TASK DETAILS: Extract the complete listing and repeat it word for word.

--- STUDY MATERIAL Enclosed Below ---

Definition stripConfluentVersion (meta : option Metadata) : option Metadata :=
  match meta with
  | None => None
  | Some m =>
      match Properties m with
      | None => meta
      | Some props =>
          match props !! cv_key with
          | None => meta
          | Some _ =>
              let newProps := delete cv_key props in
              let newProps := if decide (newProps = ∅) then None else Some newProps in
              let result := {| m with Properties := newProps |} in
              if decide (result = no_Metadata) then None else Some result
          end
      end
  end.

Definition autoPopulateConfluentVersion (record : SchemaRecord) : SchemaRecord :=
  if (Version record <=? 0)%Z then record
  else
    let meta := from_opt no_Metadata (SchemaMetadata record) in
    let props := <[cv_key := Itoa (Version record)]> (from_opt ∅ (Properties meta)) in
    {| record with SchemaMetadata := Some {| meta with Properties := Some props |} |}.

(** ** Comparison: [reflect.DeepEqual] after nil is replaced by the empty struct *)

Definition metadataEqual (a b : option Metadata) : bool :=
  bool_decide (from_opt no_Metadata a = from_opt no_Metadata b).

Definition metadataEqualForDedup (a b : option Metadata) : bool :=
  metadataEqual (stripConfluentVersion a) (stripConfluentVersion b).

Definition ruleSetEqual (a b : option RuleSet) : bool :=
  bool_decide (from_opt no_RuleSet a = from_opt no_RuleSet b).

(** ** Merging *)

(** A map built by two loops: the second one's entries win. *)
Definition mergeMaps {A} (base override : option (gmap string A)) : option (gmap string A) :=
  match base, override with
  | None, None => None
  | _, _ => Some (from_opt ∅ override ∪ from_opt ∅ base)
  end.

(** Appends what was not seen before; nil when nothing was appended. *)
Fixpoint appendNew (seen : list string) (l : list string) : list string :=
  match l with
  | [] => []
  | x :: l => if bool_decide (x ∈ seen) then appendNew seen l else x :: appendNew (x :: seen) l
  end.

Definition mergeSensitive (base override : option (list string)) : option (list string) :=
  match appendNew [] (from_opt [] base ++ from_opt [] override)%list with
  | [] => None
  | l => Some l
  end.

Definition mergeMetadata (base override : option Metadata) : option Metadata :=
  match base, override with
  | None, _ => override
  | _, None => base
  | Some b, Some o =>
      Some (MkMetadata (mergeMaps (Tags b) (Tags o)) (mergeMaps (Properties b) (Properties o))
              (mergeSensitive (Sensitive b) (Sensitive o)))
  end.

(** [overrideMap\[name\]]: the last rule of that name. *)
Definition overrideRule (override : list Rule) (name : string) : option Rule :=
  last (List.filter (fun r => bool_decide (RuleName r = name)) override).

(** The base rules with their overrides, then the overrides no base rule met. *)
Definition mergeRuleLists (base override : list Rule) : list Rule :=
  let seen name :=
    existsb (fun r => bool_decide (RuleName r = name) && bool_decide (is_Some (overrideRule override name))) base in
  (map (fun r => from_opt r (overrideRule override (RuleName r))) base ++
   List.filter (fun r => negb (seen (RuleName r))) override)%list.

Definition mergeRules (base override : option (list Rule)) : option (list Rule) :=
  match from_opt [] base, from_opt [] override with
  | [], [] => None
  | [], _ => override
  | _, [] => base
  | b, o => Some (mergeRuleLists b o)
  end.

Definition mergeRuleSet (base override : option RuleSet) : option RuleSet :=
  match base, override with
  | None, _ => override
  | _, None => base
  | Some b, Some o =>
      Some (MkRuleSet (mergeRules (MigrationRules b) (MigrationRules o))
              (mergeRules (DomainRules b) (DomainRules o))
              (mergeRules (EncodingRules b) (EncodingRules o)))
  end.

Record RegisterOpts := MkRegisterOpts {
  OptNormalize : bool;
  OptMetadata : option Metadata;
  OptRuleSet : option RuleSet
}.

(** [x] unless it is nil. *)
Definition keep_old {A} (x old : option A) : option A := match x with Some _ => x | None => old end.

(** The three layers, on values. *)
Definition mergeOpts (config : ConfigRecord) (opts : RegisterOpts) (prevSchema : option SchemaRecord)
    : RegisterOpts :=
  let specificMeta := keep_old (OptMetadata opts) (prevSchema ≫= SchemaMetadata) in
  let merged := mergeMetadata (mergeMetadata (DefaultMetadata config) specificMeta) (OverrideMetadata config) in
  let specificRules := keep_old (OptRuleSet opts) (prevSchema ≫= SchemaRuleSet) in
  let mergedRules := mergeRuleSet (mergeRuleSet (DefaultRuleSet config) specificRules) (OverrideRuleSet config) in
  {| opts with OptMetadata := keep_old merged (OptMetadata opts);
               OptRuleSet := keep_old mergedRules (OptRuleSet opts) |}.

Definition maybeSetMetadataRuleSet (defaultConfig registryCtx subject : string) (opts : RegisterOpts)
    (prevSchema : option SchemaRecord) : prog RegisterOpts :=
  let! config := GetConfigFull defaultConfig registryCtx subject in
  match config with
  | Err _ => Ret opts
  | Ok config => Ret (mergeOpts config opts prevSchema)
  end.

(** ** Reserved fields *)

(** A set kept as a map to [true]; nil and the empty map read the same. *)
Definition getReservedFields (metadata : option Metadata) : gmap string bool :=
  match metadata ≫= Properties with
  | None => ∅
  | Some props =>
      match props !! "confluent:reserved" with
      | None => ∅
      | Some val =>
          if decide (val = "") then ∅
          else
            fold_left (fun fields f =>
                let f := TrimSpace f in
                if decide (f = "") then fields else <[f := true]> fields)
              (Split val ","%char) ∅
      end
  end.

(** ** Lemmas *)

Lemma metadataEqual_refl m : metadataEqual m m = true.
Proof. by apply bool_decide_eq_true. Qed.

Lemma ruleSetEqual_refl r : ruleSetEqual r r = true.
Proof. by apply bool_decide_eq_true. Qed.

Lemma mergeMaps_lookup {A} (base override : option (gmap string A)) k :
  from_opt ∅ (mergeMaps base override) !! k =
  match from_opt ∅ override !! k with Some a => Some a | None => from_opt ∅ base !! k end.
Proof.
  destruct base as [b|], override as [o|]; simpl; rewrite ?lookup_union, ?lookup_empty;
    repeat match goal with |- context [?m !! k] => destruct (m !! k) end; done.
Qed.

Lemma elem_of_appendNew l : forall seen x, x ∈ appendNew seen l <-> x ∈ l /\ x ∉ seen.
Proof.
  induction l as [|y l IH]; intros seen x; simpl; [set_solver|].
  case_bool_decide; rewrite ?elem_of_cons, IH; [set_solver|].
  destruct (decide (x = y)); set_solver.
Qed.

Lemma NoDup_appendNew l : forall seen, NoDup (appendNew seen l).
Proof.
  induction l as [|y l IH]; intros seen; simpl; [apply NoDup_nil_2|].
  case_bool_decide; [apply IH|]. apply NoDup_cons. rewrite elem_of_appendNew. set_solver.
Qed.

Lemma mergeSensitive_spec base override :
  NoDup (from_opt [] (mergeSensitive base override)) /\
  forall x, x ∈ from_opt [] (mergeSensitive base override) <->
    x ∈ from_opt [] base \/ x ∈ from_opt [] override.
Proof.
  assert (E : from_opt [] (mergeSensitive base override) =
    appendNew [] (from_opt [] base ++ from_opt [] override)%list).
  { unfold mergeSensitive. by destruct (appendNew _ _). }
  rewrite E. split; [apply NoDup_appendNew|]. intros x. rewrite elem_of_appendNew, elem_of_app. set_solver.
Qed.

--- End of Enclosed STUDY MATERIAL ---

COMPLETED EXERCISE:
Definition stripConfluentVersion (meta : option Metadata) : option Metadata :=
  match meta with
  | None => None
  | Some m =>
      match Properties m with
      | None => meta
      | Some props =>
          match props !! cv_key with
          | None => meta
          | Some _ =>
              let newProps := delete cv_key props in
              let newProps := if decide (newProps = ∅) then None else Some newProps in
              let result := {| m with Properties := newProps |} in
              if decide (result = no_Metadata) then None else Some result
          end
      end
  end.

Definition autoPopulateConfluentVersion (record : SchemaRecord) : SchemaRecord :=
  if (Version record <=? 0)%Z then record
  else
    let meta := from_opt no_Metadata (SchemaMetadata record) in
    let props := <[cv_key := Itoa (Version record)]> (from_opt ∅ (Properties meta)) in
    {| record with SchemaMetadata := Some {| meta with Properties := Some props |} |}.

(** ** Comparison: [reflect.DeepEqual] after nil is replaced by the empty struct *)

Definition metadataEqual (a b : option Metadata) : bool :=
  bool_decide (from_opt no_Metadata a = from_opt no_Metadata b).

Definition metadataEqualForDedup (a b : option Metadata) : bool :=
  metadataEqual (stripConfluentVersion a) (stripConfluentVersion b).

Definition ruleSetEqual (a b : option RuleSet) : bool :=
  bool_decide (from_opt no_RuleSet a = from_opt no_RuleSet b).

(** ** Merging *)

(** A map built by two loops: the second one's entries win. *)
Definition mergeMaps {A} (base override : option (gmap string A)) : option (gmap string A) :=
  match base, override with
  | None, None => None
  | _, _ => Some (from_opt ∅ override ∪ from_opt ∅ base)
  end.

(** Appends what was not seen before; nil when nothing was appended. *)
Fixpoint appendNew (seen : list string) (l : list string) : list string :=
  match l with
  | [] => []
  | x :: l => if bool_decide (x ∈ seen) then appendNew seen l else x :: appendNew (x :: seen) l
  end.

Definition mergeSensitive (base override : option (list string)) : option (list string) :=
  match appendNew [] (from_opt [] base ++ from_opt [] override)%list with
  | [] => None
  | l => Some l
  end.

Definition mergeMetadata (base override : option Metadata) : option Metadata :=
  match base, override with
  | None, _ => override
  | _, None => base
  | Some b, Some o =>
      Some (MkMetadata (mergeMaps (Tags b) (Tags o)) (mergeMaps (Properties b) (Properties o))
              (mergeSensitive (Sensitive b) (Sensitive o)))
  end.

(** [overrideMap\[name\]]: the last rule of that name. *)
Definition overrideRule (override : list Rule) (name : string) : option Rule :=
  last (List.filter (fun r => bool_decide (RuleName r = name)) override).

(** The base rules with their overrides, then the overrides no base rule met. *)
Definition mergeRuleLists (base override : list Rule) : list Rule :=
  let seen name :=
    existsb (fun r => bool_decide (RuleName r = name) && bool_decide (is_Some (overrideRule override name))) base in
  (map (fun r => from_opt r (overrideRule override (RuleName r))) base ++
   List.filter (fun r => negb (seen (RuleName r))) override)%list.

Definition mergeRules (base override : option (list Rule)) : option (list Rule) :=
  match from_opt [] base, from_opt [] override with
  | [], [] => None
  | [], _ => override
  | _, [] => base
  | b, o => Some (mergeRuleLists b o)
  end.

Definition mergeRuleSet (base override : option RuleSet) : option RuleSet :=
  match base, override with
  | None, _ => override
  | _, None => base
  | Some b, Some o =>
      Some (MkRuleSet (mergeRules (MigrationRules b) (MigrationRules o))
              (mergeRules (DomainRules b) (DomainRules o))
              (mergeRules (EncodingRules b) (EncodingRules o)))
  end.

Record RegisterOpts := MkRegisterOpts {
  OptNormalize : bool;
  OptMetadata : option Metadata;
  OptRuleSet : option RuleSet
}.

(** [x] unless it is nil. *)
Definition keep_old {A} (x old : option A) : option A := match x with Some _ => x | None => old end.

(** The three layers, on values. *)
Definition mergeOpts (config : ConfigRecord) (opts : RegisterOpts) (prevSchema : option SchemaRecord)
    : RegisterOpts :=
  let specificMeta := keep_old (OptMetadata opts) (prevSchema ≫= SchemaMetadata) in
  let merged := mergeMetadata (mergeMetadata (DefaultMetadata config) specificMeta) (OverrideMetadata config) in
  let specificRules := keep_old (OptRuleSet opts) (prevSchema ≫= SchemaRuleSet) in
  let mergedRules := mergeRuleSet (mergeRuleSet (DefaultRuleSet config) specificRules) (OverrideRuleSet config) in
  {| opts with OptMetadata := keep_old merged (OptMetadata opts);
               OptRuleSet := keep_old mergedRules (OptRuleSet opts) |}.

Definition maybeSetMetadataRuleSet (defaultConfig registryCtx subject : string) (opts : RegisterOpts)
    (prevSchema : option SchemaRecord) : prog RegisterOpts :=
  let! config := GetConfigFull defaultConfig registryCtx subject in
  match config with
  | Err _ => Ret opts
  | Ok config => Ret (mergeOpts config opts prevSchema)
  end.

(** ** Reserved fields *)

(** A set kept as a map to [true]; nil and the empty map read the same. *)
Definition getReservedFields (metadata : option Metadata) : gmap string bool :=
  match metadata ≫= Properties with
  | None => ∅
  | Some props =>
      match props !! "confluent:reserved" with
      | None => ∅
      | Some val =>
          if decide (val = "") then ∅
          else
            fold_left (fun fields f =>
                let f := TrimSpace f in
                if decide (f = "") then fields else <[f := true]> fields)
              (Split val ","%char) ∅
      end
  end.

(** ** Lemmas *)

Lemma metadataEqual_refl m : metadataEqual m m = true.
Proof. by apply bool_decide_eq_true. Qed.

Lemma ruleSetEqual_refl r : ruleSetEqual r r = true.
Proof. by apply bool_decide_eq_true. Qed.

Lemma mergeMaps_lookup {A} (base override : option (gmap string A)) k :
  from_opt ∅ (mergeMaps base override) !! k =
  match from_opt ∅ override !! k with Some a => Some a | None => from_opt ∅ base !! k end.
Proof.
  destruct base as [b|], override as [o|]; simpl; rewrite ?lookup_union, ?lookup_empty;
    repeat match goal with |- context [?m !! k] => destruct (m !! k) end; done.
Qed.

Lemma elem_of_appendNew l : forall seen x, x ∈ appendNew seen l <-> x ∈ l /\ x ∉ seen.
Proof.
  induction l as [|y l IH]; intros seen x; simpl; [set_solver|].
  case_bool_decide; rewrite ?elem_of_cons, IH; [set_solver|].
  destruct (decide (x = y)); set_solver.
Qed.

Lemma NoDup_appendNew l : forall seen, NoDup (appendNew seen l).
Proof.
  induction l as [|y l IH]; intros seen; simpl; [apply NoDup_nil_2|].
  case_bool_decide; [apply IH|]. apply NoDup_cons. rewrite elem_of_appendNew. set_solver.
Qed.

Lemma mergeSensitive_spec base override :
  NoDup (from_opt [] (mergeSensitive base override)) /\
  forall x, x ∈ from_opt [] (mergeSensitive base override) <->
    x ∈ from_opt [] base \/ x ∈ from_opt [] override.
Proof.
  assert (E : from_opt [] (mergeSensitive base override) =
    appendNew [] (from_opt [] base ++ from_opt [] override)%list).
  { unfold mergeSensitive. by destruct (appendNew _ _). }
  rewrite E. split; [apply NoDup_appendNew|]. intros x. rewrite elem_of_appendNew, elem_of_app. set_solver.
Qed.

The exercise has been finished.